Earlier this week, the United States celebrated the 247th anniversary of its declaration of independence from the United Kingdom of Great Britain,[i] though the latter did not formally recognize the independence of its thirteen former colonies until the Revolutionary War ended, seven years later, with the signing of the Treaty of Paris on September 3, 1783.

Most adult U.S. citizens[ii] are at least passingly familiar with the history of the Revolutionary War.[iii] They recognize, for example, the names of some of the key players, such as Washington, Franklin, Adams, and Jefferson.[iv]

Taxes

In addition, most are aware that the colonists’ attitude toward taxes[v] played a significant role in galvanizing support for the Revolution.

Indeed, one of the mottos adopted by the colonists was “No taxation without representation,” a concept which found its way into the Declaration:

“That it is inseparably essential to the freedom of a people, . . . that no taxes be imposed on them, but with their own consent, given personally, or by their representatives.”

Thomas Paine

However, there is one individual – an Englishman turned American, who also professed to be a citizen of the world – whose contribution to the success of the Revolution cannot be overstated, but of whom too many of our citizens know very little: the writer and political philosopher, Thomas Paine.

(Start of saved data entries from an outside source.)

(** ** The icon table (lines 13-44) *)

Definition targets : list (string * Z * Z) := [
  ("android-chrome-144x144.png", 144, 144);
  ("android-chrome-192x192.png", 192, 192);
  ("android-chrome-256x256.png", 256, 256);
  ("android-chrome-36x36.png", 36, 36);
  ("android-chrome-384x384.png", 384, 384);
  ("android-chrome-48x48.png", 48, 48);
  ("android-chrome-512x512.png", 512, 512);
  ("android-chrome-72x72.png", 72, 72);
  ("android-chrome-96x96.png", 96, 96);
  ("apple-touch-icon-1024x1024.png", 1024, 1024);
  ("apple-touch-icon-114x114.png", 114, 114);
  ("apple-touch-icon-120x120.png", 120, 120);
  ("apple-touch-icon-144x144.png", 144, 144);
  ("apple-touch-icon-152x152.png", 152, 152);
  ("apple-touch-icon-167x167.png", 167, 167);
  ("apple-touch-icon-180x180.png", 180, 180);
  ("apple-touch-icon-57x57.png", 57, 57);
  ("apple-touch-icon-60x60.png", 60, 60);
  ("apple-touch-icon-72x72.png", 72, 72);
  ("apple-touch-icon-76x76.png", 76, 76);
  ("apple-touch-icon-precomposed.png", 180, 180);
  ("apple-touch-icon.png", 180, 180);
  ("favicon-16x16.png", 16, 16);
  ("favicon-32x32.png", 32, 32);
  ("favicon-48x48.png", 48, 48);
  ("mstile-144x144.png", 144, 144);
  ("mstile-150x150.png", 150, 150);
  ("mstile-310x310.png", 310, 310);
  ("mstile-70x70.png", 70, 70);
  ("yandex-browser-50x50.png", 50, 50)
].

(** ** The script *)

Section Generator.

(** The programs reachable through [subprocess.run]: given the world
    at the time of the call and the argument vector, either the program
    cannot be started or it exits with a status and leaves a
    filesystem behind. *)
Variable tool : world -> list string -> completion.

(** [subprocess.run(argv, check=True)]; captured output is dropped. *)
Definition subprocess_run_check (argv : list string) : M unit := fun w =>
  match tool w argv with
  | NotLaunched =>
      (Raised (FileNotFoundError (hd "" argv)),
       World (fs w) (console w) (calls w ++ [argv]))
  | Exited rc fs' =>
      let w' := World fs' (console w) (calls w ++ [argv]) in
      if bool_decide (rc = 0) then (Returned tt, w')
      else (Raised (CalledProcessError rc argv), w')
  end.

Section Body.
Variables source_path target_dir : string.

(** argv of the resize in the loop (lines 50-52) *)
Definition resize_cmd (t : string * Z * Z) : list string :=
  let '(filename, width, height) := t in
  let target_path := os_path_join target_dir filename in
  ["sips"; "-z"; str height; str width; source_path; "--out"; target_path].

(** line 47 *)
Definition progress_line (t : string * Z * Z) : string :=
  let '(filename, width, height) := t in
  "Generating " +:+ filename +:+ " (" +:+ str width +:+ "x" +:+ str height +:+ ")...".

(** body of the loop (lines 47-52) *)
Definition resize_target (t : string * Z * Z) : M unit :=
  print (progress_line t) ;;
  subprocess_run_check (resize_cmd t).

(** argv of lines 58-60 *)
Definition tile_cmd : list string :=
  ["sips"; "-z"; "150"; "310"; source_path; "--out";
   os_path_join target_dir "mstile-310x150.png"].

Definition temp_ico_png : string := os_path_join target_dir "favicon_temp.png".
Definition favicon_ico : string := os_path_join target_dir "favicon.ico".

(** argv of lines 65-67 *)
Definition temp_cmd : list string :=
  ["sips"; "-z"; "32"; "32"; source_path; "--out"; temp_ico_png].

(** argv of lines 73-75 *)
Definition convert_cmd : list string :=
  ["sips"; "-s"; "format"; "ico"; temp_ico_png; "--out"; favicon_ico].

(** argv of line 78 *)
Definition cp_cmd : list string := ["cp"; temp_ico_png; favicon_ico].

Definition fallback_notice : string :=
  "sips ico export failed, falling back to PNG-as-ICO...".

(** lines 72-78 *)
Definition convert_or_fallback : M unit :=
  try_except (subprocess_run_check convert_cmd)
    (fun e => match e with
              | CalledProcessError _ _ =>
                  Some (print fallback_notice ;; subprocess_run_check cp_cmd)
              | _ => None
              end).

(** lines 9-80: what runs once the source is known to exist *)
Definition generate_existing : M value :=
  os_makedirs_exist_ok target_dir ;;
  for_each targets resize_target ;;
  print "Generating mstile-310x150.png..." ;;
  subprocess_run_check tile_cmd ;;
  print "Generating favicon.ico..." ;;
  subprocess_run_check temp_cmd ;;
  convert_or_fallback ;;
  os_remove temp_ico_png ;;
  mret PyNone.

(** lines 9-67 on their own: the part of the run that precedes the
    conversion *)
Definition before_convert : M unit :=
  os_makedirs_exist_ok target_dir ;;
  for_each targets resize_target ;;
  print "Generating mstile-310x150.png..." ;;
  subprocess_run_check tile_cmd ;;
  print "Generating favicon.ico..." ;;
  subprocess_run_check temp_cmd.

Definition not_found_line : string :=
  "Error: Source file " +:+ source_path +:+ " not found.".

(** lines 4-80 *)
Definition generate_favicons : M value :=
  found ← os_path_exists source_path;
  if negb found then
    print not_found_line ;; mret PyNone
  else generate_existing.

End Body.
End Generator.

(** ** How the tools read their arguments, and a reference tool to run
       the model with *)

Definition digit_of (c : ascii) : option Z :=
  let n := Z.of_N (N_of_ascii c) in
  if (48 <=? n) && (n <=? 57) then Some (n - 48) else None.

Fixpoint parse_digits (acc : Z) (s : string) : option Z :=
  match s with
  | EmptyString => Some acc
  | String c s' =>
      match digit_of c with
      | Some d => parse_digits (10 * acc + d) s'
      | None => None
      end
  end.

(** Reading of a pixel count on the command line: a nonempty run of
    decimal digits. *)
Definition parse_pixels (s : string) : option Z :=
  match s with
  | EmptyString => None
  | _ => parse_digits 0 s
  end.

(** [sips -z H W src --out dst] resamples to height [H] and width [W],
    keeping the encoding; [sips -s format ico] re-encodes when this build
    supports ICO and exits with status 13 otherwise; [cp src dst]
    copies; no other program is installed. *)
Definition reference_tool (ico_supported : bool) (w : world) (argv : list string)
    : completion :=
  match argv with
  | [prog; a; b; c; src; out; dst] =>
      if bool_decide (prog = "sips" /\ out = "--out") then
        if bool_decide (a = "-z") then
          match parse_pixels b, parse_pixels c, fs w !! src with
          | Some h, Some wd, Some (File (Image enc _ _)) =>
              Exited 0 (<[dst := File (Image enc wd h)]> (fs w))
          | _, _, _ => Exited 1 (fs w)
          end
        else if bool_decide (a = "-s" /\ b = "format" /\ c = "ico") then
          match fs w !! src with
          | Some (File (Image _ wd h)) =>
              if ico_supported
              then Exited 0 (<[dst := File (Image ICO wd h)]> (fs w))
              else Exited 13 (fs w)
          | _ => Exited 1 (fs w)
          end
        else Exited 2 (fs w)
      else NotLaunched
  | [prog; src; dst] =>
      if bool_decide (prog = "cp") then
        match fs w !! src with
        | Some (File f) => Exited 0 (<[dst := File f]> (fs w))
        | _ => Exited 1 (fs w)
        end
      else NotLaunched
  | _ => NotLaunched
  end.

According to John Adams, “Without the pen of Paine, the sword of Washington would have been wielded in vain.”[vi]

Common Sense

Of course, Adams was referring to Paine’s 47-page pamphlet, “Common Sense” (published in January 1776), in which Paine persuasively advocated that the colonies should be independent from Britain.

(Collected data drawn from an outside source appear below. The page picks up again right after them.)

(** Attending and then leaving, for a request with well-formed identifiers
    that no attendee and not the host prints as, on an event that satisfies
    its schema at the time of the first request: the user that the request
    denotes is appended and the answer is 200.  A leave before the start,
    with the identifier as it prints, answers 200 and gives back the event
    as it was; with the identifier spelled in another way it answers 200
    and removes nobody.  A leave from the start on answers 500 and removes
    nobody. *)
Theorem attend_then_leave
    (users : list ObjectId) (now1 now2 : Z) (id request : string)
    (event : Event) :
  isValid id = true → isValid request = true → request ≠ EmptyString →
  validateEvent now1 event = None →
  (∀ a, a ∈ attendees event → toString a ≠ request) →
  toString (host event) ≠ request →
  ∃ joined,
    status (fst (attendRoute users now1 id request (Some event))) = OK200 ∧
    snd (attendRoute users now1 id request (Some event)) = Some joined ∧
    attendees joined = attendees event ++ [ObjectId_new request] ∧
    (now2 < startTime event → toString (ObjectId_new request) = request →
       status (fst (leaveRoute now2 id request (Some joined))) = OK200 ∧
       snd (leaveRoute now2 id request (Some joined)) = Some event) ∧
    (now2 < startTime event → toString (ObjectId_new request) ≠ request →
       status (fst (leaveRoute now2 id request (Some joined))) = OK200 ∧
       snd (leaveRoute now2 id request (Some joined)) = Some joined) ∧
    (startTime event ≤ now2 →
       leaveRoute now2 id request (Some joined) =
         (mkResponse InternalError500 "Failed to leave event" [], Some joined)).
Proof.
  intros Hid Hr Hne Hv Hnone Hhost.
  pose proof (validateEvent_upcoming now1 event Hv) as Hnow1.
  rewrite (attendRoute_cases users now1 id request event Hid Hr Hne).
  rewrite (proj2 (Z.leb_gt _ _) Hnow1).
  rewrite (proj2 (prints_as_none request (attendees event)) Hnone).
  rewrite (bool_decide_eq_false_2 _ Hhost), Hv. simpl.
  eexists. split; [done|]. split; [reflexivity|]. split; [done|].
  set (joined := mkEvent _ _ _ _ _ _ _).
  rewrite !(leaveRoute_answer now2 id request joined Hid Hr Hne).
  unfold joined. rewrite validateEvent_attendees. simpl.
  rewrite list.filter_app, (filter_prints_id request _ Hnone).
  split_and!.
  - intros Hnow2 Hp. rewrite (validateEvent_later now1 now2 event Hv Hnow2).
    simpl. split; [done|].
    rewrite filter_cons_False by (by intros ?).
    rewrite filter_nil, app_nil_r. by destruct event.
  - intros Hnow2 Hp. rewrite (validateEvent_later now1 now2 event Hv Hnow2).
    simpl. split; [done|].
    rewrite filter_cons_True by done. by rewrite filter_nil.
  - intros Hstarted.
    destruct (validateEvent now2 event) eqn:Hv2; [done|].
    by apply validateEvent_started in Hv2.
Qed.
(** * tiny-mixtape: the Spotify router (search, getRecommendations,
      getPlaylists, createPlaylist)

    A shallow embedding of the four resolvers of [spotifyRouter] and of the
    helpers they call, followed by the properties of the request pipeline.

    Conventions of the embedding.
    - A JavaScript string is the list of its UTF-16 code units.
    - A JavaScript number is a binary64 float ([PrimFloat.float]) wherever the
      code computes with fractions (audio features, target parameters); list
      lengths, batch offsets, HTTP statuses and the page limit of
      [getPlaylists] are integers ([Z]).
    - [await fetch(url, init).then(res => res.json())] is one step of the
      [Async] monad: it appends the exchange to the world's network trace
      and yields the parsed body.  The upstream service is a variable of the
      development, so every theorem holds for every behaviour of it.  A body
      is either error-shaped ([{ error: { status, message } }]) or has the
      shape the endpoint documents.
    - The resolvers are embedded; tRPC's input parsing is given by the
      [*_input] predicates.  The output schema of [getPlaylists] is part
      of the procedure: its resolver is [getPlaylists_resolve].  The output
      schema of [createPlaylist] (two strings) holds of every value of its
      type, and that of [search] and [getRecommendations]
      ([PlaylistTracksSchema] of ./output-types) is not among the sources.
      An exception that leaves a resolver is kept as it was thrown. *)

From Stdlib Require Import String Ascii DecimalString.
From Stdlib Require Import ZArith NArith List Bool Lia.
From Stdlib Require Import PrimFloat SpecFloat FloatOps.
From Stdlib Require Uint63.
Import ListNotations.

Set Implicit Arguments.
Set Warnings "-inexact-float".
(** The leading decimal digits of [cs] appended to [acc]: the value, the
    number of digits read, and the rest. *)
Fixpoint readDigits (cs : list ascii) (acc k : Z) : Z * Z * list ascii :=
  match cs with
  | c :: cs' =>
    match digit c with
    | Some d => readDigits cs' (10 * acc + d)%Z (k + 1)%Z
    | None => (acc, k, cs)
    end
  | [] => (acc, k, [])
  end.

Definition ofZ (z : Z) : float := RefMath.encode z 0.

(** A decimal numeral [[+-]digits[.digits]] as the nearest float. *)
Definition parseFloat (s : string) : option float :=
  let cs := list_ascii_of_string s in
  let '(neg, cs) :=
    match cs with
    | c :: r =>
      if Ascii.eqb c "-" then (true, r)
      else if Ascii.eqb c "+" then (false, r) else (false, cs)
    | [] => (false, cs)
    end in
  let sign (x : float) := if neg then - x else x in
  let '(ip, ni, rest) := readDigits cs 0%Z 0%Z in
  match rest with
  | [] => if (ni =? 0)%Z then None else Some (sign (ofZ ip))
  | c :: r =>
    if Ascii.eqb c "." then
      let '(fp, nf, rest') := readDigits r ip 0%Z in
      match rest' with
      | [] =>
        if (ni + nf =? 0)%Z then None
        else Some (sign (ofZ fp / ofZ (10 ^ nf)))
      | _ => None
      end
    else None
  end.

(** A value that is not a number is reported as absent. *)
Definition getAsFloat (ps : ParameterSet) (key : string) : float * bool :=
  match lookup key ps with
  | Some v =>
    match parseFloat v with
    | Some x => (x, true)
    | None => (0, false)
    end
  | None => (0, false)
  end.

Definition ddToR (deg : float) : float := deg * Pi / 180.0.
Definition rToDD (r : float) : float := r * 180.0 / Pi.

(** The isometric-latitude function [t] and the function [m] of the
    conic projections, in their usual closed forms. *)
Definition tsfn (phi sinphi e : float) : float :=
  let sinphi := sinphi * e in
  let denominator := 1.0 + sinphi in
  if denominator =? 0.0 then 0x1.fffffffffffffp+1023
  else RefMath.Tan (0.5 * (Pi / 2 - phi)) /
       RefMath.Pow ((1.0 - sinphi) / denominator) (0.5 * e).
(** The two ways a move of a placed item from [key] to another key [t]
    can go: a swap with the item of [t], or a plain move to an empty
    [t]. *)
Lemma move_placed_item (p : Placements) (d key t : string) :
  one_target_per_item p ->
  get p key = Some (VStr d) ->
  In t (keys p) -> t <> key ->
  key <> "" -> get p t <> Some (VStr "") ->
  (exists e, get p t = Some (VStr e) /\ e <> d /\ e <> "" /\
             forall k, get (newPlacements p d t) k
                       = if String.eqb key k then Some (VStr e)
                         else if String.eqb t k then Some (VStr d)
                         else get p k) \/
  (get p t = Some VNull /\
   forall k, get (newPlacements p d t) k
             = if String.eqb t k then Some (VStr d)
               else if String.eqb key k then Some VNull
               else get p k).
Proof.
  intros Hinj Gk It Hne Hkey Hempty.
  assert (Honly : forall k, k <> key -> get_is p k d = false).
  { intros k Hk. apply get_is_false. intros G. apply Hk.
    now apply (Hinj k key d). }
  assert (Hkd : get_is p key d = true) by now apply get_is_true.
  destruct (oldTargetKey_exists p d key Gk) as [key' Ho].
  assert (key' = key) as ->.
  { apply oldTargetKey_Some in Ho as [_ G]. now apply (Hinj key' key d). }
  destruct (get p t) as [[|e]|] eqn:Gt.
  - right. split; [reflexivity|].
    assert (S : swap_of p d t = None).
    { destruct (swap_of p d t) as [[k0 e]|] eqn:S; [|reflexivity].
      apply swap_of_Some in S as (G & _). congruence. }
    intros k. rewrite get_newPlacements, S.
    destruct (String.eqb_spec t k) as [_|N1]; [reflexivity|].
    destruct (String.eqb_spec key k) as [<-|N2]; [now rewrite Hkd|].
    now rewrite (Honly k (not_eq_sym N2)).
  - left. exists e.
    assert (Hed : e <> d).
    { intros ->. apply Hne. now apply (Hinj t key d). }
    assert (He : e <> "") by congruence.
    repeat split; auto.
    assert (S : swap_of p d t = Some (key, e))
      by (apply swap_of_Some; tauto).
    intros k. rewrite get_newPlacements, S.
    destruct (String.eqb_spec key k) as [_|N1]; [reflexivity|].
    destruct (String.eqb_spec t k) as [_|N2]; [reflexivity|].
    now rewrite (Honly k (not_eq_sym N1)).
  - apply get_None_keys in Gt. tauto.
Qed.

When one considers that, by the time of the first anniversary of its publication, an estimated 20 percent of the colonial population owned a copy of “Common Sense,” one can appreciate the effect it must have had on the pro-independence movement in the Colonies.[vii]

Paine On Taxes

Paine’s writings, however, also extended to taxes. In fact, much of his thinking regarding the role of taxation in society, as well as many of his proposals for the types of taxes that should be imposed, remain relevant today.[viii]

Necessary Evil

To appreciate Paine’s views on taxes, one must first understand his view of government.[ix] For purposes of this post, the following excerpt from Common Sense will suffice:

Some writers have so confounded society with government, as to leave little or no distinction between them; whereas they are not only different, but have different origins. Society is produced by our wants, and government by our wickedness; the former promotes our happiness positively by uniting our affections, the latter negatively by restraining our vices. The one encourages intercourse, the other creates distinctions. The first a patron, the last a punisher.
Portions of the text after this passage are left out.